I’ll be giving a talk this Thursday Feb. 19 to Austin Science Club, our mostly-neuroscience salon / journal club.
A recent Kaggle.com competition for seizure prediction provided examples of interictal and preictal (up to one hour before a seizure) ECoG data from five canine and two human subjects. I was working on the contest but was ruled out from competing by a technical rule (you must make some submission one week before the deadline). I was exploring a novel descriptor which looked at relationships between channels.
Many features have been used historically, ranging from energy in various bands, cross correlations, signal decomposition and nonlinear complexity measures. I used normalized compression distance (NCD) to judge similarity between 16 channels at various, and used the resulting measure as a feature to train support vector classifiers for each subject.
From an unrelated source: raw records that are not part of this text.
(* ===== verification/Sh.v ===== *)
(** * The shell's parser ([user/sh.c])

    The buffer is the bytes of the command line; the parser's state is the
    position [*ps], and [es] is the end of the line, where the code finds the
    NUL.  A parsed command holds the bounds of its strings in the buffer, as
    the code's structs do. *)
From stdpp Require Import base strings numbers option list.
From S2P Require Import Prelude Sysfile.
Open Scope Z_scope.

Definition MAXARGS : Z := 10.
Definition whitespace : list Z := [32; 9; 13; 10; 11].
Definition symbols : list Z := [60; 124; 62; 38; 59; 40; 41].

(** [strchr(set, c) != 0] *)
Definition in_set (set : list Z) (c : Z) : bool := existsb (Z.eqb c) set.

Definition word_char (c : Z) : bool := negb (in_set whitespace c) && negb (in_set symbols c).

#[global] Arguments in_set : simpl never.

(** [struct cmd] and the structs it stands for, with strings of type [A]: the
    code has a pointer to the first byte and one past the last. *)
Inductive cmd (A : Type) : Type :=
| Exec (argv : list A)
| Redir (c : cmd A) (file : A) (mode fd : Z)
| Pipe (left right : cmd A)
| List (left right : cmd A)
| Back (c : cmd A).
Arguments Exec {A}. Arguments Redir {A}. Arguments Pipe {A}. Arguments List {A}. Arguments Back {A}.

Definition strs : Type := nat * nat.

Definition execcmd : cmd strs := Exec [].
Definition redircmd (subcmd : cmd strs) (file : strs) (mode fd : Z) : cmd strs := Redir subcmd file mode fd.
Definition pipecmd (left right : cmd strs) : cmd strs := Pipe left right.
Definition listcmd (left right : cmd strs) : cmd strs := List left right.
Definition backcmd (subcmd : cmd strs) : cmd strs := Back subcmd.

(** [cmd->argv[argc] = q; cmd->eargv[argc] = eq]: the [execcmd] is at the
    bottom of the redirections around it. *)
Fixpoint add_arg {A} (ret : cmd A) (a : A) : cmd A :=
  match ret with
  | Exec argv => Exec (argv ++ [a])
  | Redir c f m fd => Redir (add_arg c a) f m fd
  | c => c
  end.

Section parser.
Context (b : list Z).

Definition es : nat := length b.

(** [*s]: the NUL after the line. *)
Definition byte (s : nat) : Z := nth s b 0.

(** [while(s < es && p(STAR s)) s++], where [n] is [es - s] *)
Fixpoint scan (p : Z -> bool) (n s : nat) : nat :=
  match n with
  | O => s
  | S n' => if p (byte s) then scan p n' (S s) else s
  end.

Definition skip_white (s : nat) : nat := scan (in_set whitespace) (es - s) s.

(** The token, and where it starts and ends. *)
Definition gettoken : M nat (Z * strs) :=
  ps ← getS;
  let s := skip_white ps in
  let q := s in
  let c := byte s in
  let '(ret, s) :=
    if c =? 0 then (c, s)
    else if in_set [124; 40; 41; 59; 38; 60] c then (c, S s)
    else if c =? 62 then (if byte (S s) =? 62 then (43, S (S s)) else (c, S s))
    else (97, scan word_char (es - s) s) in
  puts (skip_white s);;
  mret (ret, (q, s)).

Definition peek (toks : list Z) : M nat bool :=
  ps ← getS;
  let s := skip_white ps in
  puts s;;
  mret (negb (byte s =? 0) && in_set toks (byte s)).

(** A loop of the parser: every turn consumes a byte of the line. *)
Definition while_input {A R} (body : A -> M nat (A + R)) (a : A) : M nat R :=
  s ← getS; loop (S (es - s)) body a.

(** One turn of the loop of [parseredirs]. *)
Definition redir_step (c : cmd strs) : M nat (cmd strs + cmd strs) :=
  more ← peek [60; 62];
  if negb more then mret (inr c) else
  t ← gettoken;
  f ← gettoken;
  if negb (f.1 =? 97) then panic "missing file for redirection" else
  mret (inl (if t.1 =? 60 then redircmd c f.2 O_RDONLY 0
             else if t.1 =? 62 then redircmd c f.2 (Z.lor (Z.lor O_WRONLY O_CREATE) O_TRUNC) 1
             else if t.1 =? 43 then redircmd c f.2 (Z.lor O_WRONLY O_CREATE) 1
             else c)).

Definition parseredirs : cmd strs -> M nat (cmd strs) := while_input redir_step.

Definition parseblock (parseline : M nat (cmd strs)) : M nat (cmd strs) :=
  open ← peek [40];
  if negb open then panic "parseblock" else
  gettoken;;
  cmd ← parseline;
  close ← peek [41];
  if negb close then panic "syntax - missing )" else
  gettoken;;
  parseredirs cmd.

(** One turn of the loop of [parseexec] over the arguments. *)
Definition arg_step (st : Z * cmd strs) : M nat (Z * cmd strs + cmd strs) :=
  let '(argc, ret) := st in
  stop ← peek [124; 41; 38; 59];
  if stop : bool then mret (inr ret) else
  t ← gettoken;
  if t.1 =? 0 then mret (inr ret) else
  if negb (t.1 =? 97) then panic "syntax" else
  let ret := add_arg ret t.2 in
  let argc := argc + 1 in
  if MAXARGS <=? argc then panic "too many args" else
  ret ← parseredirs ret;
  mret (inl (argc, ret)).

Definition parseexec (parseline : M nat (cmd strs)) : M nat (cmd strs) :=
  open ← peek [40];
  if open : bool then parseblock parseline else
  ret ← parseredirs execcmd;
  while_input arg_step (0, ret).

Fixpoint parsepipe (parseline : M nat (cmd strs)) (fuel : nat) : M nat (cmd strs) :=
  match fuel with
  | O => fail EFuel
  | S fuel' =>
      cmd ← parseexec parseline;
      bar ← peek [124];
      if bar : bool then
        gettoken;;
        right ← parsepipe parseline fuel';
        mret (pipecmd cmd right)
      else mret cmd
  end.

(** One turn of the loop of [parseline] over the ampersands. *)
Definition back_step (c : cmd strs) : M nat (cmd strs + cmd strs) :=
  amp ← peek [38];
  if amp : bool then gettoken;; mret (inl (backcmd c)) else mret (inr c).

Definition parseback : cmd strs -> M nat (cmd strs) := while_input back_step.

Fixpoint parseline (fuel : nat) : M nat (cmd strs) :=
  match fuel with
  | O => fail EFuel
  | S fuel' =>
      cmd ← parsepipe (parseline fuel') fuel;
      cmd ← parseback cmd;
      semi ← peek [59];
      if semi : bool then
        gettoken;;
        right ← parseline fuel';
        mret (listcmd cmd right)
      else mret cmd
  end.
(** C19: the user-level [malloc] of umalloc.c.  From the state before the first
    call, or from any heap with the live blocks [lv], it returns either 0, with
    the same live blocks, or the address of a new block: it lies between the
    end of the program and the break, it has room for [nbytes] bytes, it
    overlaps none of the live blocks, and the heap now has it among its live
    blocks.  No byte of a live block changes either way. *)
Theorem malloc_allocates s lv fuel nbytes :
  uheap s lv -> enough fuel -> 0 <= nbytes < 2 ^ 31 - 64 ->
  wp (malloc fuel nbytes) (fun r s' =>
    keeps lv (u_mem s) (u_mem s') /\
    ((r = 0 /\ uheap s' lv) \/
     (let y := (r - 16, nunits nbytes) in
      uheap s' (y :: lv) /\ Forall (disj y) lv /\ ulo <= r - 16 /\ r + nbytes <= bend y <= u_brk s'))) s.
Proof.
  intros Hu Hf Hn. eapply wp_conseq; [by apply malloc_spec|].
  intros r s' [(-> & Hu' & Hk)|(Hr & N' & Hh & Hk)]; (split; [done|]); [by left|right].
  destruct (heap_block s' N' _ lv Hh) as (Hd & _ & H1 & H2 & _). apply Forall_app in Hd as [_ Hd].
  split; [right; by exists N'|]. split; [done|]. split; [done|]. split; [|done].
  destruct (nunits_spec nbytes) as [Hn1 Hn2]; [lia|]. unfold bend. simpl.
  pose proof (Z.div_mod (nbytes + 15) 16). pose proof (Z.mod_pos_bound (nbytes + 15) 16). lia.
Qed.

(** C20: the user-level [free] of umalloc.c.  Given the address that [malloc]
    returned for a live block of a heap with the free list [N], it ends with
    that block no longer live and the free list [free_insert y N]: the block is
    at its place by address and merged with the block before it and with the
    block after it where they touch, so that a free list without adjacent
    blocks stays one.  No byte of the other live blocks changes, and the break
    stays where it is. *)
Theorem free_frees s N lv lv' y fuel :
  heap s N lv -> lv ≡ₚ y :: lv' -> enough fuel ->
  wp (free fuel (y.1 + 16)) (fun _ s' =>
    heap s' (free_insert y N) lv' /\ (coalesced N -> coalesced (free_insert y N)) /\
    keeps lv' (u_mem s) (u_mem s') /\ u_brk s' = u_brk s) s.
Proof.
  intros Hh Hp Hf. apply (heap_perm _ _ _ _ Hp) in Hh. pose proof (heap_length s N _ fuel Hh Hf).
  eapply wp_conseq; [apply (free_spec s N y lv' fuel); [done|lia]|].
  intros _ s' (Hh' & Hk & Hb). split; [done|]. split; [apply free_insert_coalesced|done].
Qed.

End umalloc.

(** *** A concrete program *)

(** [base] at 1024 in the data segment, the heap from 4096 up to 256 pages. *)
Definition demo_prog : UImage := {|
  ubase := 1024; ulo := 4096; ulimit := 4096 + 256 * 4096;
  ugrant := fun brk n => brk + n <=? 4096 + 256 * 4096
|}.

Lemma demo_prog_ok : @UImageOk demo_prog.
Proof. split; simpl; [lia..|]. intros brk n H. by apply Z.leb_le. Qed.

Definition demo_start : ust := mkU ∅ 0 4096.
(** After [malloc(100)] grew the heap by 8 units. *)
Definition demo_one : ust := let s := @init_base demo_prog demo_start in
  mkU (st 4 (u_mem s) (h_size (u_brk s)) 8) (u_fp s) (u_brk s + 16 * 8).

Lemma malloc_allocates_witness :
  @uheap demo_prog demo_start [] /\
  wp (@malloc demo_prog (Z.to_nat 200000) 100) (fun r s' =>
    keeps [] (u_mem demo_start) (u_mem s') /\
    ((r = 0 /\ @uheap demo_prog s' []) \/
     (@uheap demo_prog s' [(r - 16, nunits 100)] /\ Forall (disj (r - 16, nunits 100)) [] /\
      4096 <= r - 16 /\ r + 100 <= bend (r - 16, nunits 100) <= u_brk s'))) demo_start.
Proof.
  assert (H : @uheap demo_prog demo_start []) by (left; repeat split; simpl; lia).
  split; [exact H|].
  apply (@malloc_allocates demo_prog demo_prog_ok demo_start [] (Z.to_nat 200000) 100 H); [|lia].
  unfold enough. rewrite Z2Nat.id by lia. vm_compute. discriminate.
Defined.

(** Two blocks of 8 units: the second is given back, then the first. *)
Definition demo_two : ust := mkU (st 4 (u_mem demo_one) (h_size (u_brk demo_one)) 8) (u_fp demo_one) (u_brk demo_one + 16 * 8).
Definition demo_freed : ust :=
  match @free demo_prog 3 4240 demo_two with Ret _ s => s | Err _ s => s end.

Lemma demo_two_heap : @heap demo_prog demo_two [(1024, 0)] [(4224, 8); (4096, 8)].
Proof.
  assert (Hf : @fresh demo_prog demo_start []) by (repeat split; simpl; lia).
  pose proof (@heap_init demo_prog demo_prog_ok demo_start Hf) as Hi.
  assert (H1 : @heap demo_prog demo_one [(1024, 0)] [(4096, 8)])
    by (apply (@heap_grow demo_prog demo_prog_ok _ _ [] 8 Hi); simpl; lia).
  apply (@heap_grow demo_prog demo_prog_ok _ _ [(4096, 8)] 8 H1); simpl; lia.
Qed.
Lemma well_placed_next (p : state) :
  well_placed p -> at_end p = false ->
  well_placed (set_current (S (m_current p)) p).
Proof.
  intros (a & b & c) H. unfold well_placed. cbn [m_tokens m_current set_current].
  split; [exact a|]. split; [|intros E; discriminate E].
  destruct (Nat.eq_dec (S (m_current p)) (length (m_tokens p))) as [E|E]; [|lia].
  exfalso. unfold ends_with_EOF in a. rewrite last_lookup in a.
  unfold at_end in H. rewrite <- E in a. cbn [Nat.pred] in a.
  destruct (m_tokens p !! m_current p); congruence.
Qed.

(** *** The judgement composes *)

Lemma sound_weaken {A} (b : bool) (p : state) (Q : A -> state -> Prop) x :
  sound false p Q x -> sound b p Q x.
Proof.
  intros (a1 & a2 & a3). split; [exact a1|]. split; [exact a2|].
  destruct (fst x) as [a|[msg|k]]; [exact a3| |exact a3].
  destruct a3 as [a3 _]. discriminate a3.
Qed.

Lemma sound_post {A} (b : bool) (p : state) (Q Q' : A -> state -> Prop) x :
  sound b p Q x ->
  (forall a, follows p (snd x) -> well_placed (snd x) -> Q a (snd x) ->
             Q' a (snd x)) ->
  sound b p Q' x.
Proof.
  intros (a1 & a2 & a3) H. split; [exact a1|]. split; [exact a2|].
  destruct (fst x) as [a|[msg|k]]; [apply H; assumption|exact a3|exact a3].
Qed.

Lemma sound_from {A} (b : bool) (p q : state) (Q' Q : A -> state -> Prop) x :
  follows p q -> sound b q Q' x ->
  (forall a, follows q (snd x) -> well_placed (snd x) -> Q' a (snd x) ->
             Q a (snd x)) ->
  sound b p Q x.
Proof.
  intros F (a1 & a2 & a3) H. split; [exact (follows_trans _ _ _ F a1)|].
  split; [exact a2|].
  destruct (fst x) as [a|[msg|k]]; [apply H; assumption| |exact a3].
  destruct a3 as [a3 a4]. split; [exact a3|].
  destruct F as (_ & _ & F & _). lia.
Qed.
(* ------------------------------------------------------------------ *)
(** ** Worked examples *)
(* ------------------------------------------------------------------ *)


(** C7 does not hold as stated: after buying 2 at 100 and selling 1 at 200
    the engine records quantity 1 with average price (200 - 200) / 1 = 0. *)
Lemma open_position_with_zero_average_price :
  exists r entry,
    run noopStrategy createDefaultExecution 10 freshEngine spotParams reducingFills
    = Done r
    /\ In entry (equitySeries r)
    /\ strict_eq (position_avg_price entry) (Num 0) = true
    /\ strict_eq (position_qty entry) (Num 0) = false.
Proof.
  do 2 eexists.
  split; [ vm_compute; reflexivity | ].
  split; [ right; left; reflexivity | ].
  split; reflexivity.
Qed.

Lemma flat_position_has_zero_average_price_witness :
  exists r,
    run noopStrategy createDefaultExecution 10 freshEngine spotParams closeoutEvents
    = Done r
    /\ Forall equity_entry_ok (equitySeries r).
Proof.
  eexists.
  split; [ vm_compute; reflexivity | ].
  apply (flat_position_has_zero_average_price noopStrategy createDefaultExecution 10
           freshEngine spotParams closeoutEvents).
  left. vm_compute. reflexivity.
Defined.

(** The liquidated event at the head of [engineBeforeLiquidation] is the
    last event dispatched; the tick behind it stays in the queue. *)
Lemma liquidation_closes_position_and_ends_run_witness :
  exists e',
    run_loop noopStrategy createDefaultExecution 5 engineBeforeLiquidation = Done e'
    /\ liquidated (state e') = true
    /\ map event_key (dispatched e') = [ (4, Numeric 80, 3) ]%Z
    /\ (exists q' c',
           qty (position (state e')) = Num q' /\ q' == 0
           /\ cash (state e') = Num c' /\ c' == 990).
Proof.
  destruct (liquidation_closes_position_and_ends_run noopStrategy createDefaultExecution
              4 engineBeforeLiquidation
              (mkEvent "liquidated" 4 80 (Some 3%Z) (raw_payload (liquidationInput 4 90)))
              [mkEvent "tick" 5 10 (Some 4%Z) (raw_payload (tickEvent 5 95))]
              900 1 90 eq_refl eq_refl eq_refl eq_refl eq_refl)
    as (e' & Hrun & Hliq & Hdisp & (q' & c' & Hq & Hq0 & Hc & Hc0) & _).
  exists e'. split; [ exact Hrun | ].
  split; [ exact Hliq | ].
  split; [ rewrite Hdisp; reflexivity | ].
  exists q', c'. split_all; auto.
Defined.


(** Two fresh engines constructed with the seeds 1 and 2, run with the seed
    42 among the parameters. *)
Lemma runs_are_reproducible_witness :
  run noopStrategy createDefaultExecution 40 (new_BacktestEngine (Some 1%Z) tt 0%Z)
    perpetualParams steadyEvents
  = run noopStrategy createDefaultExecution 40 (new_BacktestEngine (Some 2%Z) tt 0%Z)
      perpetualParams steadyEvents.
Proof.
  destruct (runs_are_reproducible noopStrategy createDefaultExecution 40 perpetualParams
              steadyEvents 42 eq_refl) as [Hfresh _].
  apply Hfresh.
Defined.

(* ------------------------------------------------------------------ *)
(** ** Engine: cash on a fill, and a margin call end to end *)
(* ------------------------------------------------------------------ *)

Section Fills.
I’ll briefly review some prediction features, what the contest winners did, the limits of NCD and possible improvements (including additional features I’ve written code for which have not been commonly applied).
Most of my previous experience in data science was unsupervised learning, so I viewed this as an opportunity to improve my skills in supervised learning and begin to build a data science portfolio and library of EEG analysis tools.
We’ll look at open source tools for research in this area: scipy, signal processing libraries and scikit-learn were used. I’ve also ported code for multi-scale permutation entropy from matlab and will look at this feature set in future work.